→ **Task instructions**
Only the lines below from the one containing "(deliveryOption o) deliveryOption_enum)" to the one containing "(** With the" should be repeated, both included and unchanged.

→ **Working data**
(** C9.  The route as it is mounted answers 400 to every event the
    gateway sends as a JSON object and writes nothing.  On the store
    with Alice's pending order of session "cs_9": the handler, given
    the event parsed, would put the order on process, take line 50 out
    of her cart and count three chairs sold; the route leaves the order
    pending, the cart and the counters as they were. *)
Theorem webhook_event_rejected :
  (forall db,
     paymongo_webhook db body_object = (Failure 400 "Webhook Error", db)) /\
  let db := Scenario.dbP in
  let event :=
    mkWebhookEvent "checkout_session.completed" (session_ref "cs_9") in
  let handled := snd (webhook db (Some event)) in
  let served := snd (paymongo_webhook db body_object) in
  option_map status (findOne_by_transactionId (orders db) (Some "cs_9"))
  = Some "Pending" /\
  (option_map status
     (findOne_by_transactionId (orders handled) (Some "cs_9"))
   = Some "On Process" /\
   option_map cart_items (Cart_findOne (carts handled) 1%N)
   = Some [mkCartLine 51%N 12%N 1%Q] /\
   option_map sales (catalog handled !! 10%N) = Some (0 + 2 + 1)%Q) /\
  (option_map status
     (findOne_by_transactionId (orders served) (Some "cs_9"))
   = Some "Pending" /\
   option_map cart_items (Cart_findOne (carts served) 1%N)
   = Some [mkCartLine 50%N 10%N 2%Q; mkCartLine 51%N 12%N 1%Q] /\
   option_map sales (catalog served !! 10%N) = Some 0%Q).
Proof.
  split; [reflexivity|]. cbv zeta.
  split; [reflexivity|]. split.
  - split; [vm_compute; reflexivity|].
    split; vm_compute; reflexivity.
  - split; [reflexivity|]. split; vm_compute; reflexivity.
Qed.

(** ** Ledger and gateway (C4) *)

(** C4, as stated, fails: on the store of scenario B the gateway only
    opens a checkout session for Alice's remaining 7000, no webhook has
    been received, and the order is already stored as fully paid with
    no balance. *)
Lemma ledger_written_before_confirmation :
  let before := Scenario.dbB in
  let after := snd (complete_payment Scenario.gateway_up before
                      Scenario.alice 100%N) in
  fst (complete_payment Scenario.gateway_up before Scenario.alice 100%N)
  = CheckoutUrl "https://pay.example.org/cs_123" /\
  option_map paymentStatus (findById (orders before) 100%N)
  = Some "Downpayment Received" /\
  option_map paymentStatus (findById (orders after) 100%N)
  = Some "Fully Paid" /\
  option_map ledger (findById (orders after) 100%N)
  <> option_map ledger (findById (orders before) 100%N).
Proof.
  cbv zeta. split; [vm_compute; reflexivity|].
  split; [vm_compute; reflexivity|]. split; [vm_compute; reflexivity|].
  vm_compute. discriminate.
Qed.

(** A settlement whose checkout session the gateway opens: the order is
    written when [save] accepts it, and else the request is answered 500
    with nothing written. *)
Lemma complete_payment_session (env : Env) (db : Db) (caller : Caller)
  (id : ObjectId) (o : Order) (s : Session) :
  findById (orders db) id = Some o ->
  user o = caller_id caller ->
  Forall (fun l => is_Some (catalog db !! line_item l)) (items o) ->
  (0 < Math_round (balance o * 100))%Z ->
  is_Some (FRONTEND_URL env) ->
  gateway env (Math_round (balance o * 100)) = Some s ->
  complete_payment env db caller id
  = if validate (settle s o)
    then (CheckoutUrl (checkout_url s),
          set_orders (update_by_id id (settle s) (orders db)) db)
    else (Failure 500 "Server error creating complete payment session", db).
Proof.
  intros Ho Hu Hls Hpos [url Hurl] Hg. unfold complete_payment.
  rewrite Ho, Hu, N.eqb_refl. simpl.
  destruct (customizedTotal_of_total _ _ Hls) as [c ->].
  apply Z.leb_gt in Hpos. rewrite Hpos, Hurl, Hg.
  unfold save. rewrite (findById_id _ _ _ Ho).
  now destruct (validate (settle s o)).
Qed.

(** C4, amended.  A settlement request whose gateway call fails (as any
    settlement request that fails) leaves the store as it was.  One whose
    gateway call opens a session writes the ledger at once, before any
    webhook, when the settled order passes the validation of [save]: the
    order is stored with [paymentStatus = "Fully Paid"], [balance = 0]
    and [downPayment = totalWithShipping]; when validation rejects it
    (its [status] or [deliveryOption] is outside the enums of the
    schema) the request is answered 500 although the session is open,
    and the store is as it was.  The webhook changes none of
    [downPayment], [balance], [paymentStatus] of any order. *)
Theorem ledger_and_gateway (env : Env) (db : Db) (caller : Caller)
  (id : ObjectId) (r : Response) (db' : Db) :
  complete_payment env db caller id = (r, db') ->
  ((forall amountToPay, gateway env amountToPay = None) ->
   is_failure r = true /\ db' = db) /\
  (is_failure r = true -> db' = db) /\
  (is_failure r = false ->
   exists o o' s,
     findById (orders db) id = Some o /\
     gateway env (Math_round (balance o * 100)) = Some s /\
     findById (orders db') id = Some o' /\
     ledger o' = (totalWithShipping o, 0%Q, "Fully Paid")) /\
  (forall o s,
     findById (orders db) id = Some o ->
     user o = caller_id caller ->
     Forall (fun l => is_Some (catalog db !! line_item l)) (items o) ->
     (0 < Math_round (balance o * 100))%Z ->
     is_Some (FRONTEND_URL env) ->
     gateway env (Math_round (balance o * 100)) = Some s ->
     (in_enum (status o) status_enum
      && in_enum (deliveryOption o) deliveryOption_enum = true ->
      r = CheckoutUrl (checkout_url s) /\
      findById (orders db') id = Some (settle s o) /\
      ledger (settle s o) = (totalWithShipping o, 0%Q, "Fully Paid")) /\
     (in_enum (status o) status_enum
      && in_enum (deliveryOption o) deliveryOption_enum = false ->
      error_kind r = Some ServerError /\ db' = db)) /\
  (forall payload r2 db2 id2 o2,
     webhook db payload = (r2, db2) ->
     findById (orders db) id2 = Some o2 ->
     exists o2', findById (orders db2) id2 = Some o2' /\
                 ledger o2' = ledger o2).
Proof.
  intros H. split; [|split; [|split; [|split]]].
  - intros Hdown.
    assert (Hf : is_failure r = true).
    { destruct (is_failure r) eqn:Hf; [reflexivity|].
      destruct (complete_payment_success _ _ _ _ _ _ H Hf)
        as (o & s & os1 & _ & _ & _ & Hg & _).
      rewrite Hdown in Hg. discriminate. }
    split; [exact Hf | exact (complete_payment_failure _ _ _ _ _ _ H Hf)].
  - exact (complete_payment_failure _ _ _ _ _ _ H).
  - intros Hf.
    destruct (complete_payment_stored _ _ _ _ _ _ H Hf)
      as (o & s & Ho & Hg & _ & Ho').
    exists o, (settle s o), s. repeat split; assumption.
  - intros o s Ho Hu Hls Hpos Hurl Hg.
    rewrite (complete_payment_session _ _ _ _ _ _ Ho Hu Hls Hpos Hurl Hg)
      in H.
    rewrite validate_settle in H.
    assert (Heq : in_enum (deliveryOption o) deliveryOption_enum
                  && in_enum (status o) status_enum
                  = in_enum (status o) status_enum
                    && in_enum (deliveryOption o) deliveryOption_enum)
      by apply andb_comm.
    rewrite Heq in H. split; intros Hv; rewrite Hv in H; inversion H; subst.
    + split; [reflexivity|]. split; [|reflexivity]. simpl.
      rewrite findById_update by reflexivity. rewrite Ho. simpl.
      now rewrite (findById_id _ _ _ Ho), N.eqb_refl.
    + now split.
  - intros payload r2 db2 id2 o2 Hw Ho2.
    destruct (webhook_keeps_ledger _ _ _ _ _ _ Hw Ho2) as (o2' & H1 & H2 & _).
    now exists o2'.
Qed.

(** With the gateway down Alice's settlement changes nothing; with the
    gateway up her order is stored as paid in full at once; and after
    Bob's cancel has left the order with status "cancelled" the session
    is opened, the request is answered 500 and nothing is written. *)
Lemma ledger_and_gateway_witness :
  snd (complete_payment Scenario.gateway_down Scenario.dbB
         Scenario.alice 100%N) = Scenario.dbB /\
  (exists o',
     findById (orders (snd (complete_payment Scenario.gateway_up
                              Scenario.dbB Scenario.alice 100%N))) 100%N
     = Some o' /\
     ledger o' = (10500%Q, 0%Q, "Fully Paid")) /\
  let cancelled := snd (cancel Scenario.dbB Scenario.bob 100%N) in
  snd (complete_payment Scenario.gateway_up cancelled Scenario.alice 100%N)
  = cancelled.
Proof.
  split; [|split].
  - destruct (complete_payment Scenario.gateway_down Scenario.dbB
                Scenario.alice 100%N) as [r db'] eqn:E.
    destruct (ledger_and_gateway _ _ _ _ _ _ E) as (Hdown & _).
    destruct Hdown as [_ Hdb]; [reflexivity | exact Hdb].
  - destruct (complete_payment Scenario.gateway_up Scenario.dbB
                Scenario.alice 100%N) as [r db'] eqn:E.
    destruct (ledger_and_gateway _ _ _ _ _ _ E) as (_ & _ & Hup & _).
    destruct Hup as (o & o' & s & Ho & _ & Ho' & Hl).
    + vm_compute in E. inversion E. reflexivity.
    + exists o'. split; [exact Ho'|]. rewrite Hl.
      vm_compute in Ho. inversion Ho. reflexivity.
  - cbv zeta.
    destruct (complete_payment Scenario.gateway_up
                (snd (cancel Scenario.dbB Scenario.bob 100%N))
                Scenario.alice 100%N) as [r db'] eqn:E.
    destruct (ledger_and_gateway _ _ _ _ _ _ E) as (_ & _ & _ & Hopen & _).
    edestruct Hopen as [_ Hrejected].
    + vm_compute. reflexivity.
    + reflexivity.
    + repeat constructor; eexists; vm_compute; reflexivity.
    + vm_compute. reflexivity.
    + eexists. reflexivity.
    + reflexivity.
    + apply Hrejected. reflexivity.
Defined.

(** ** The ledger sum (C1) *)

(** C1, as stated, fails: scenario A, two chairs at 1000 shipped for
    1500, creates an order with [downPayment = 2000], [balance = 0] and
    [totalWithShipping = 3500]. *)
Lemma ledger_sum_ignores_shipping :
  exists o db',
    create_order Scenario.db0 Scenario.alice Scenario.requestA
    = (Created o, db') /\
    (downPayment o == 2000)%Q /\ (balance o == 0)%Q /\
    (totalWithShipping o == 3500)%Q /\
    ~ (downPayment o + balance o == totalWithShipping o)%Q.
Proof.
  eexists. eexists. split; [vm_compute; reflexivity|].
  repeat split; try reflexivity. vm_compute. discriminate.
Qed.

→ **Task result**
                    && in_enum (deliveryOption o) deliveryOption_enum)
      by apply andb_comm.
    rewrite Heq in H. split; intros Hv; rewrite Hv in H; inversion H; subst.
    + split; [reflexivity|]. split; [|reflexivity]. simpl.
      rewrite findById_update by reflexivity. rewrite Ho. simpl.
      now rewrite (findById_id _ _ _ Ho), N.eqb_refl.
    + now split.
  - intros payload r2 db2 id2 o2 Hw Ho2.
    destruct (webhook_keeps_ledger _ _ _ _ _ _ Hw Ho2) as (o2' & H1 & H2 & _).
    now exists o2'.
Qed.

(** With the gateway down Alice's settlement changes nothing; with the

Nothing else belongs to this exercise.